A Design spec for a Bio Development Framework.
How to get started with the Latch Bio Development Framework.
What is wrong with current biodevelopment tools
Every biology company has data infrastructure, whether they know it or not. In the early days, it seems like a non-problem. You just run a few scripts manually and record the inputs and outputs in Excel or Postgres. But then your organization grows to dozens of people and hundreds of analyses. Â
As the richness of your experiments grows, your experiment's data gets too big to analyze on your laptop, so you need to set up your cloud environment (e.g., AWS, GCP, K8s) to run your analyses. Then as you start running hundreds of workflows, your company's cloud costs start skyrocketing, and you realize that you need to set up serverless spot instances (e.g., Lambda, AWS Batch) to save cloud costs. And as your organization expands to dozens of people, your biologists ask to be able to run workflows themselves, so you also need to build them intuitive no-code interfaces (e.g., React, Streamlit, RShiny). Then as you start thinking about the regulatory processes required to bring your discoveries to market, you realize that you need to track data lineage automatically (e.g., Docker, Benchling, Postgres, Excel) to make analyzes reproducible down the line. Then as you start to get overwhelmed with analysis requests, you realize that you can automate workflows (e.g., Lambda hooks, Cron) to deliver results faster. And as you hire a few more people to handle this increased workload, you have to start maintaining thoughtful and up-to-date documentation so that new team members can utilize this ever-growing stack.
In an ideal world, you’d use an out-of-the-box no-code platform that contains all the workflows you need and manages all the infrastructure for you (i.e., traceability, cost-effectiveness, ease-of-use). In the real world, this is infeasible, as most of biology, including its complementary computational analysis, is bespoke.
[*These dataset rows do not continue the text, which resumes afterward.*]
(** * MiniMind pre-training driver: the orchestration contract of
      [train_pretrain.py]

    The script is a thin loop around a deep-learning framework.  What it
    decides itself is *when* the framework is invoked: the learning-rate
    schedule, the gradient-accumulation boundary, the rank gate in front of
    logging and checkpointing, and the checkpoint path.  This development
    embeds that control flow and proves the properties of the schedule, of
    the loss normalisation and of the event order.

    Conventions.
    - Python [int] is [Z]; [%] on ints is [Z.modulo] (same sign convention)
      with the [ZeroDivisionError] of a zero divisor written out.
    - Python and tensor floats are idealised as real numbers ([R]); a float
      division by a zero tensor, which yields [nan]/[inf] rather than an
      exception, is the absent value [None].
    - The framework objects (model, optimizer, scaler, files) are an explicit
      state record threaded through a state-and-exception monad; every call
      into the framework also leaves an event in a trace. *)

From Stdlib Require Import ZArith List Reals Lra Lia Bool String Ascii.
From Stdlib Require Import DecimalString DecimalPos DecimalZ.
From stdpp Require Import gmap strings.
(** X13: for [b > 0], a target below a variant's length at [theta = 0]
    (a target of zero or less among them, for the single variants) is still
    reached at exactly one angle, and that angle is negative. *)
Theorem X13_short_target_negative_angle (a b target : R)
  (topology : Spec.OutputTopology) (L : R -> R -> R -> R) :
  0 < b ->
  Spiral.length_fn (Spec.tag_of topology) = Ok L ->
  target < L 0 a b ->
  exists theta,
    theta < 0 /\ L theta a b = target /\
    forall theta', L theta' a b = target -> theta' = theta.
Proof.
  intros Hb HL Htarget.
  destruct (length_fn_increasing_continuous a b Hb topology L HL)
    as [Hinc Hcont].
  set (y := (target - L 0 a b) / b).
  assert (Eby : b * y = target - L 0 a b) by (unfold y; field; lra).
  assert (Hy : y < 0).
  { apply Rmult_lt_reg_l with b; [exact Hb|]. lra. }
  assert (Hgrow := length_fn_growth_between a b topology L y 0 Hb HL
                     (Rlt_le _ _ Hy)).
  assert (Hf : continuity (fun theta => L theta a b - target)).
  { apply continuity_minus
      with (f1 := fun theta => L theta a b) (f2 := fun _ => target).
    - exact Hcont.
    - apply continuity_const. intros x x'. reflexivity. }
  destruct (IVT_cor (fun theta => L theta a b - target) y 0 Hf
              (Rlt_le _ _ Hy))
    as (theta & [Hlo Hhi] & Hroot).
  { assert (0 <= (target - L y a b) * (L 0 a b - target))
      by (apply Rmult_le_pos; lra).
    lra. }
  exists theta. split; [|split; [lra|]].
  - destruct Hhi as [Hlt | ->]; [exact Hlt | lra].
  - intros theta' H'.
    destruct (Rtotal_order theta' theta) as [Hlt | [Heq | Hgt]];
      [apply Hinc in Hlt | exact Heq | apply Hinc in Hgt]; lra.
Qed.
(** What later records may not change in a view: the identity, the linkage
    to a parent, an attribute that has been written; the list of
    sub-agents may only grow at its end. *)
Definition view_kept (x y : View.t) : Prop :=
  View.id y = View.id x
  ∧ (JS.truthy (View.model x) = true →
     View.model y = View.model x ∧ View.modelShort y = View.modelShort x)
  ∧ (JS.truthy (View.version x) = true → View.version y = View.version x)
  ∧ (JS.truthy (View.cwd x) = true → View.cwd y = View.cwd x)
  ∧ (JS.truthy (View.gitBranch x) = true →
     View.gitBranch y = View.gitBranch x)
  ∧ View.parentSessionId y = View.parentSessionId x
  ∧ View.agentId y = View.agentId x
  ∧ View.isSubAgent y = View.isSubAgent x
  ∧ View.subAgents x `prefix_of` View.subAgents y.

Definition views_kept (v v' : gmap string View.t) : Prop :=
  ∀ id x, v !! id = Some x → ∃ y, v' !! id = Some y ∧ view_kept x y.

(** Counters and two usages that [updateTokenUsage] adds exactly: they are
    non-negative, and the sums, [total] included, do not exceed
    [Number.MAX_SAFE_INTEGER]. *)
Definition non_negative (usage : Usage.t) : Prop :=
  0 ≤ JS.or_zero (Usage.input_tokens usage)
  ∧ 0 ≤ JS.or_zero (Usage.output_tokens usage)
  ∧ 0 ≤ JS.or_zero (Usage.cache_read_input_tokens usage)
  ∧ 0 ≤ JS.or_zero (Usage.cache_creation_input_tokens usage).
New analysis methods are published daily, and biodevelopers need the flexibility to change the underlying code to fit their experiments. From speaking with hundreds of biodevelopers, we learned that no-code platforms lack the flexibility to answer their unique biological questions.
So most of your research needs your in-house biodevelopment team to create and tweak custom analyses, and up to now, that means building custom infrastructure to run those workflows.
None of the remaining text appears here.